_Exercise details_.
Word for word, please restate the lines from the beginning of the data through the line in which "an explicit object" appears.

------------------------

(** * Privy plugin: policy rule editor, configuration validation and
      action handlers

    Shallow embedding of
      - [allowlistToken] / [denylistToken]       (services/policies.ts),
      - [validatePrivyConfig]                    (environment.ts),
      - the eight action handlers of [PrivyPlugin] (index.ts),
    together with the properties of the plugin's specification.

    The policy editor works on JavaScript objects that are shared between
    the policy it receives and the body it returns, so it is modelled over
    an explicit object store.  The handlers are asynchronous functions
    that may throw and that talk to the Privy REST clients; they are
    modelled in a small exception monad that records every client
    operation invoked, first with the [Error] objects that the throw
    sites of the repository raise, then ([Boundary]) with collaborators
    that may throw any value.  The clients themselves (policy and wallet
    service) are modelled over [fetch], with the requests they send. *)

From Stdlib Require Import Ascii ZArith Bool.
From Stdlib Require String.
From stdpp Require Import base option list strings gmap.

(* ===================================================================== *)
(** ** JavaScript string primitives used by the plugin *)
(* ===================================================================== *)

Module Js.

(** A value of type [string | null | undefined] is truthy exactly when
    it is a non-empty string; [nonempty] keeps the string in that case. *)
Definition nonempty (v : option string) : option string :=
  match v with
  | Some s => if String.eqb s "" then None else Some s
  | None => None
  end.

Definition truthy (v : option string) : bool :=
  match nonempty v with
  | Some _ => true
  | None => false
  end.

(** [a || b] where both sides may be undefined. *)
Definition or_opt (a b : option string) : option string :=
  if truthy a then a else b.

(** [a || b] where [b] is a string. *)
Definition or_else (a : option string) (b : string) : string :=
  match nonempty a with
  | Some s => s
  | None => b
  end.

(** [String.prototype.includes]: [needle] occurs in [hay]. *)
Fixpoint includes (needle hay : string) : bool :=
  String.prefix needle hay ||
  match hay with
  | EmptyString => false
  | String _ rest => includes needle rest
  end.

(** Drop the first [n] characters. *)
Fixpoint skip (n : nat) (s : string) : string :=
  match n, s with
  | O, _ => s
  | S n', String _ rest => skip n' rest
  | S _, EmptyString => EmptyString
  end.

(** [s.replace(pattern, replacement)] with a string pattern: only the
    first occurrence is replaced. *)
Fixpoint replace (pattern replacement s : string) : string :=
  if String.prefix pattern s
  then replacement +:+ skip (String.length pattern) s
  else match s with
       | EmptyString => EmptyString
       | String c rest => String c (replace pattern replacement rest)
       end.

(** [Array.prototype.join]. *)
Fixpoint join (sep : string) (l : list string) : string :=
  match l with
  | [] => ""
  | [x] => x
  | x :: rest => x +:+ sep +:+ join sep rest
  end.

Definition lower_ascii (c : ascii) : ascii :=
  let n := nat_of_ascii c in
  if (Nat.leb 65 n && Nat.leb n 90)%bool then ascii_of_nat (n + 32) else c.

(** [String.prototype.toLowerCase], on the ASCII letters.  Characters
    outside ASCII are left as they are; no such character lower-cases
    to a letter of ["ethereum"], ["solana"] or ["monad"], so
    the chain-type test of the wallet handler is not affected. *)
Fixpoint toLowerCase (s : string) : string :=
  match s with
  | EmptyString => EmptyString
  | String c rest => String (lower_ascii c) (toLowerCase rest)
  end.

(** [Array.prototype.includes] on an array of strings. *)
Definition array_includes (l : list string) (s : string) : bool :=
  existsb (String.eqb s) l.

Definition newline : string := String (ascii_of_nat 10) EmptyString.

End Js.

(* ===================================================================== *)
(** ** Privy API entities (types/policies.ts, types/wallets.ts) *)
(* ===================================================================== *)

(** [abi?: JSON] of a condition.  The plugin never inspects it. *)
#[local] Set Warnings "-register-all".
Inductive JSON : Type :=
| JNull
| JBool (b : bool)
| JNumber (n : Z)
| JString (s : string)
| JArray (l : list JSON)
| JObject (fields : list (string * JSON)).
#[local] Set Warnings "register-all".

(** [value: string | number | string[]] *)
Inductive ConditionValue : Type :=
| VString (s : string)
| VNumber (n : Z)
| VStrings (l : list string).

Inductive PolicyAction : Type := ALLOW | DENY.

Record PrivyCondition : Type := {
  field_source : string;
  field : string;
  abi : option JSON;
  operator : string;
  value : ConditionValue
}.

(** [conditions] is declared as an array; the editor reads it through
    [?.], so an absent array is representable. *)
Record PrivyRule : Type := {
  rule_name : string;
  conditions : option (list PrivyCondition);
  action : PolicyAction
}.

(** A method rule as a plain value (a parsed response, or a snapshot of
    an object of the store). *)
Record PrivyMethodRule : Type := {
  method : string;
  rules : list PrivyRule
}.

Record PrivyPolicyResponse : Type := {
  policy_id : string;
  version : string;
  policy_name : string;
  policy_chain_type : string;
  method_rules : list PrivyMethodRule;
  default_action : PolicyAction
}.

Record PrivyCreateWalletResponse : Type := {
  wallet_id : string;
  address : string;
  wallet_chain_type : string;
  wallet_policy_ids : list string
}.

Record PrivyCreateWalletRequest : Type := {
  chain_type : string;
  policy_ids : option (list string)
}.

Record PrivyUpdateWalletRequest : Type := {
  update_policy_ids : option (list string)
}.

Record PrivyTransactionRequest : Type := {
  tx_wallet_id : string;
  tx_to : string;
  tx_value : string;
  tx_data : option string
}.

Record PrivyTransactionResponse : Type := {
  hash : string;
  caip2 : string
}.

Record PrivySignatureResponse : Type := {
  signature : string
}.

(* ===================================================================== *)
(** ** The policy rule editor over an object store *)
(* ===================================================================== *)

Module Editor.

Definition loc := positive.

(** A [PrivyMethodRule] object: its [rules] property refers to an array
    of the store, and can be reassigned. *)
Record MethodRuleObj : Type := {
  obj_method : string;
  obj_rules : loc
}.

(** The part of the JavaScript heap the editor touches.  Rules and
    conditions are never mutated and are kept as values. *)
Record Store : Type := {
  method_rule_arrays : gmap loc (list loc);
  method_rule_objs : gmap loc MethodRuleObj;
  rule_arrays : gmap loc (list PrivyRule)
}.
(** X15.  On every store that a sequence of [/createRoom],
    [/requestJoinRoom], [/approveJoin] and [/deleteRoom] requests of
    [src/unnamed/part_000] leads to from the empty store, room names are
    unique, no email is both a member of a room and pending for it, no
    room lists an email twice, and the creator of every room is one of
    its members. *)
Theorem Part000_reachable_tidy cs :
  let d := Part000Run.run cs empty_db in
  Room.unique (rooms d)
  ∧ Forall Room.consistent (rooms d)
  ∧ Forall room_tidy (rooms d).
Proof.
  intros d.
  destruct (Part000_run_rooms_ok cs empty_db empty_rooms_ok) as [Hu Hc].
  split; [done|]. split; [done|]. unfold d.
  assert (∀ d, Forall room_tidy (rooms d) →
               Forall room_tidy (rooms (Part000Run.run cs d))) as Hrun.
  { clear. induction cs as [|c cs IH]; intros d Hd; simpl; [done|].
    by apply IH, Part000_handle_tidy. }
  apply Hrun. constructor.
Qed.

Lemma findOne_app_Some {A} (P : A → Prop) `{!∀ x, Decision (P x)} c c' x :
  Mongo.findOne P c = Some x → Mongo.findOne P (c ++ c') = Some x.
Proof.
  induction c as [|y c IH]; simpl; [done|]. case_decide; [done|auto].
Qed.

Lemma subseteq_approved e r : Room.members r ⊆ Room.members (approved e r).
Proof. intros x Hx. apply elem_of_approved_members. by right. Qed.

(** One request of [src/server.js] keeps every room, its creator and its
    members. *)
Lemma Server_handle_keeps c n d room :
  room_named n d = Some room →
  ∃ room', room_named n (snd (ServerRun.handle c d)) = Some room'
    ∧ Room.creator room' = Room.creator room
    ∧ Room.members room ⊆ Room.members room'.
Proof.
  intros Hroom. destruct c as [n0 c|n0 e|n0 e]; simpl ServerRun.handle.
  - exists room. split; [|done]. rewrite createRoom_unfold.
    destruct (room_named n0 d); simpl; [done|].
    unfold room_named in *; simpl. by apply findOne_app_Some.
  - rewrite Server_requestJoinRoom_unfold. unfold room_named in *; simpl.
    destruct (decide (n = n0)) as [->|Hne].
    + exists (requested e room).
      rewrite findOne_updateOne, Hroom
        by (unfold Room.byName; by intros r <-). done.
    + exists room. by rewrite findOne_updateOne_other.
  - rewrite Server_approveJoin_unfold. unfold room_named in *; simpl.
    destruct (decide (n = n0)) as [->|Hne].
    + exists (approved e room).
      rewrite findOne_updateOne, Hroom
        by (unfold Room.byName; by intros r <-).
      split; [done|]. split; [done|]. apply subseteq_approved.
    + exists room. by rewrite findOne_updateOne_other.
Qed.
(** * perplexity_api.py: browser automation behind POST /ask

    A shallow embedding of [src/perplexity_api.py].  Python strings are
    sequences of Unicode code points, so a text is a list of code points;
    the browser is an interface of fallible calls, and the code runs in a
    state-and-exception monad over the browser's state, a clock and the
    trace of the calls made.  The clock moves by the time each call takes
    and by the pauses of the code; what the code prints is left out. *)

From Stdlib Require Import Ascii String.
From Stdlib Require Uint63 PrimFloat.
From Stdlib Require Import List NArith ZArith Bool Lia Arith.
Import ListNotations.

Set Implicit Arguments.

(** ** Texts *)

Definition char := N.
Definition text := list char.

(** [str "abc"] is the Python literal ["abc"]. *)
Definition str (s : string) : text :=
  map N_of_ascii (list_ascii_of_string s).

Fixpoint text_eqb (a b : text) : bool :=
  match a, b with
  | [], [] => true
  | x :: a', y :: b' => N.eqb x y && text_eqb a' b'
  | _, _ => false
  end.

Definition len (t : text) : Z := Z.of_nat (length t).

(** [c in t] for a one-character [c]. *)
Definition contains (c : char) (t : text) : bool := existsb (N.eqb c) t.

(** The code points for which [str.isspace] holds; [str.strip] without an
    argument removes them from both ends. *)
Definition isspace (c : char) : bool :=
  ((9 <=? c) && (c <=? 13) || (28 <=? c) && (c <=? 32)
   || (c =? 133) || (c =? 160) || (c =? 5760)
   || (8192 <=? c) && (c <=? 8202)
   || (c =? 8232) || (c =? 8233) || (c =? 8239) || (c =? 8287)
   || (c =? 12288))%N.

Fixpoint lstrip (t : text) : text :=
  match t with
  | c :: t' => if isspace c then lstrip t' else t
  | [] => []
  end.

Definition rstrip (t : text) : text := rev (lstrip (rev t)).

Definition strip (t : text) : text := rstrip (lstrip t).

(** [s.startswith(p)] *)
Fixpoint starts_with (p s : text) : bool :=
  match p, s with
  | [], _ => true
  | a :: p', b :: s' => N.eqb a b && starts_with p' s'
  | _ :: _, [] => false
  end.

------------------------

_Result of the task_.
(** * Privy plugin: policy rule editor, configuration validation and
      action handlers

    Shallow embedding of
      - [allowlistToken] / [denylistToken]       (services/policies.ts),
      - [validatePrivyConfig]                    (environment.ts),
      - the eight action handlers of [PrivyPlugin] (index.ts),
    together with the properties of the plugin's specification.

    The policy editor works on JavaScript objects that are shared between
    the policy it receives and the body it returns, so it is modelled over
    an explicit object store.  The handlers are asynchronous functions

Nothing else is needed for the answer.